Dataset entries:

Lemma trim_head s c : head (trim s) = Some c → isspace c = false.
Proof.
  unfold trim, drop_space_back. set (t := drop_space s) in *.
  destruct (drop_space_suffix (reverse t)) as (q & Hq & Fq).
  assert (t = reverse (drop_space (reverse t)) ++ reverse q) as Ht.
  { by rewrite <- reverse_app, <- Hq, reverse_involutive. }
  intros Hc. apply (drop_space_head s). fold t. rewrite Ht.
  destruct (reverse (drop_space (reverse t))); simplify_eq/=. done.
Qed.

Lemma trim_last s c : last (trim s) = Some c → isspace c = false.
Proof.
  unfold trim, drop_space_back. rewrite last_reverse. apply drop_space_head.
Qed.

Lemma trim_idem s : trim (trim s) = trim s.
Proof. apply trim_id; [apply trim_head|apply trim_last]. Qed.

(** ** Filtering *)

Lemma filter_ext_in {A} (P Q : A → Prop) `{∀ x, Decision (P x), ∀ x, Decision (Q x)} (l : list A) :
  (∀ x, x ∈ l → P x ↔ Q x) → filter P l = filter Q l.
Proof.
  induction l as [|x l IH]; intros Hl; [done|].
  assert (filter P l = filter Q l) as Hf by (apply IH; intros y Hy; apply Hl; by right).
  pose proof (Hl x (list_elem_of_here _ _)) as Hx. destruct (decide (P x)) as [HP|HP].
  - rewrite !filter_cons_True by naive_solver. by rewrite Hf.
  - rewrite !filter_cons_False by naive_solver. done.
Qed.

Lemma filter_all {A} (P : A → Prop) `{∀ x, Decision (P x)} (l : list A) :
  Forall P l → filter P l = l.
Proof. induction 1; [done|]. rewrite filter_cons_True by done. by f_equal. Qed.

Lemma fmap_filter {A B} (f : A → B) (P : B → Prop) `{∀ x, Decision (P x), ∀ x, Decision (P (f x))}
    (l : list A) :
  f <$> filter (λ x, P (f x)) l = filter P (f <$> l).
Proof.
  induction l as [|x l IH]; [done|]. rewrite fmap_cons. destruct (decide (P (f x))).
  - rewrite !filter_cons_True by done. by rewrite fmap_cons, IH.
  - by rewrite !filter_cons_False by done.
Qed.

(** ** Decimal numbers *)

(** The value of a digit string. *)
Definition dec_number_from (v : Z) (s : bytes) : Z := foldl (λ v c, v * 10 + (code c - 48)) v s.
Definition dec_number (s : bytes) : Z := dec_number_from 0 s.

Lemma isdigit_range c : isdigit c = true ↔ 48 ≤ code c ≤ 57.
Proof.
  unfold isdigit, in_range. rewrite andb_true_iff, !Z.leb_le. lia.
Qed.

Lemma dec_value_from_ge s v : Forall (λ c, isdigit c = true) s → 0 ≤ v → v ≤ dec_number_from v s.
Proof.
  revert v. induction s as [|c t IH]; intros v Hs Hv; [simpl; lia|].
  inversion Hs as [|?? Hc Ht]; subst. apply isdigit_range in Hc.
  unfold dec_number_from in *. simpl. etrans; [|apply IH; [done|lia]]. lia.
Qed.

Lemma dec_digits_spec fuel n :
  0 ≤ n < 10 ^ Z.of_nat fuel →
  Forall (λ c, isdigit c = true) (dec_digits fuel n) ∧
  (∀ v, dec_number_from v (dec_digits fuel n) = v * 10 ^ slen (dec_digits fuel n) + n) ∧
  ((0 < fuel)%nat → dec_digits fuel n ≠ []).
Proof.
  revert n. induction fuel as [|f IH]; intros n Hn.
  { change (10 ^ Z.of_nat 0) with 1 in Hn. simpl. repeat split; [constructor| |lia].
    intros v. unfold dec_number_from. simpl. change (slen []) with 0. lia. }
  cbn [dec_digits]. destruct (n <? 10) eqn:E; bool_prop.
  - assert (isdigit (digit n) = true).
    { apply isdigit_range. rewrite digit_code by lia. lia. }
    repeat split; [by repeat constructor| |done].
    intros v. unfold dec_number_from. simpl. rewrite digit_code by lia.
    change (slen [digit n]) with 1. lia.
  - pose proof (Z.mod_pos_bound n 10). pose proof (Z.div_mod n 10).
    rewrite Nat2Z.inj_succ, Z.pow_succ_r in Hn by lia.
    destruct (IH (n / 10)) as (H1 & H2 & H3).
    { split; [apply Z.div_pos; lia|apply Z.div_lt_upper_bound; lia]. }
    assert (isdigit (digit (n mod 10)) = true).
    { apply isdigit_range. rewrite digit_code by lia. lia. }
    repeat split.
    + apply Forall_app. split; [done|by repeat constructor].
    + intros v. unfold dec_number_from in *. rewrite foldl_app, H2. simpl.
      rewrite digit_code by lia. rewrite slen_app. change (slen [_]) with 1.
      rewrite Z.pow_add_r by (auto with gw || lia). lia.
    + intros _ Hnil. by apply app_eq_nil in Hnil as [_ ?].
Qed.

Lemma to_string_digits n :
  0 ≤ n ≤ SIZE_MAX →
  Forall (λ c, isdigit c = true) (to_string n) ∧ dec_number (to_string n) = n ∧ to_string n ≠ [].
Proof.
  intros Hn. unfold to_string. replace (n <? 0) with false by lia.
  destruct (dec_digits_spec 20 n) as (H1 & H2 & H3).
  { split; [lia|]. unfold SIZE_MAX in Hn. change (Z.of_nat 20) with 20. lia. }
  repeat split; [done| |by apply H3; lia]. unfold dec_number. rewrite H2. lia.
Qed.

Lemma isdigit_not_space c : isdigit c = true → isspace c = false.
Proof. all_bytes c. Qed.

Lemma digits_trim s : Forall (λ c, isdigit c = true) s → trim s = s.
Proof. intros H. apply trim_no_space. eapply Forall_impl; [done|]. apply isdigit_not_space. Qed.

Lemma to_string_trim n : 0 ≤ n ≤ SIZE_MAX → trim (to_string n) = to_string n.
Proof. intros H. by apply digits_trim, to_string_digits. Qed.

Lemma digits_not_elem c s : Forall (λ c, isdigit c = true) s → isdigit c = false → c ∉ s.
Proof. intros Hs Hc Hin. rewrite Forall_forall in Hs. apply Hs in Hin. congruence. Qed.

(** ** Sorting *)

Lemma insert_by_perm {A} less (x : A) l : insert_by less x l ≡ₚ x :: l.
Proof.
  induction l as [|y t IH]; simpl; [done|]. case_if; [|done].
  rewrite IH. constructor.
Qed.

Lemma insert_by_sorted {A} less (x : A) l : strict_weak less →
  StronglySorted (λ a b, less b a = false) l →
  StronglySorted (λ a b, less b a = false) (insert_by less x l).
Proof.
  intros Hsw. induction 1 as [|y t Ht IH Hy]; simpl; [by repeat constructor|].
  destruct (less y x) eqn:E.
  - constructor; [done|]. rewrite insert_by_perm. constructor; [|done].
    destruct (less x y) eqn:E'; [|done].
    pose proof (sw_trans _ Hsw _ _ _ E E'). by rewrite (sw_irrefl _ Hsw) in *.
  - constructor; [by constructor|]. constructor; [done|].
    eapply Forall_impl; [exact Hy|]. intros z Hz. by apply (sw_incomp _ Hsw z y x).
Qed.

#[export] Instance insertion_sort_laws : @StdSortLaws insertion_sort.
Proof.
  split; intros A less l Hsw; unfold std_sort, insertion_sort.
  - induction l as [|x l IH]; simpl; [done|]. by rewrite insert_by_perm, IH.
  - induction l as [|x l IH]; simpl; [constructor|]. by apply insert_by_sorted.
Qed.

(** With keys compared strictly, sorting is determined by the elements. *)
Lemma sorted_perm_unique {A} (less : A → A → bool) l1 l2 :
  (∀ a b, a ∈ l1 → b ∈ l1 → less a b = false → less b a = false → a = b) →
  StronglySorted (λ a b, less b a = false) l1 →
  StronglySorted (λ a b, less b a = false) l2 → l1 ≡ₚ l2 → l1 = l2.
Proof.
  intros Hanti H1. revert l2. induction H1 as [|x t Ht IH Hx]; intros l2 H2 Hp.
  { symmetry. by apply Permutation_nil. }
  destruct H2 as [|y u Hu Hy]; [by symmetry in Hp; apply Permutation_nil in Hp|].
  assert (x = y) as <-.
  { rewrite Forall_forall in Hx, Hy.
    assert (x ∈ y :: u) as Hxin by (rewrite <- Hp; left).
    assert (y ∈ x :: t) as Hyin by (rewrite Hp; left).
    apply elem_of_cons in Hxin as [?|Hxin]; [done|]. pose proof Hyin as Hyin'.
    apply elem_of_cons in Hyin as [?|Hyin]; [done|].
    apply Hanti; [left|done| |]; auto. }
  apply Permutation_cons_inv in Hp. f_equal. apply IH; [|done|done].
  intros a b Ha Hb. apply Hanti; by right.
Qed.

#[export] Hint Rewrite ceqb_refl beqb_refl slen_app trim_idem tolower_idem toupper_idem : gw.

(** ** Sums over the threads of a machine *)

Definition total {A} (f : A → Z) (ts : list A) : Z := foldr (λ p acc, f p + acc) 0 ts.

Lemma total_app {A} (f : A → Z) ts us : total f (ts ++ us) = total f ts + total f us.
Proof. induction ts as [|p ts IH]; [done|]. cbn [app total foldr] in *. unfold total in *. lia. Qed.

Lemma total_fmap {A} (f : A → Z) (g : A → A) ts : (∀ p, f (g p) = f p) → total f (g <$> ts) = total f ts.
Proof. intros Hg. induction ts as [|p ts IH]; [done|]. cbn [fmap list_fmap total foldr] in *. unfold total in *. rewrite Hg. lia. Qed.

Work order:
Every line above in which the word "eapply" occurs needs to be copied.

Answer box:
Proof. intros H. apply trim_no_space. eapply Forall_impl; [done|]. apply isdigit_not_space. Qed.
    eapply Forall_impl; [exact Hy|]. intros z Hz. by apply (sw_incomp _ Hsw z y x).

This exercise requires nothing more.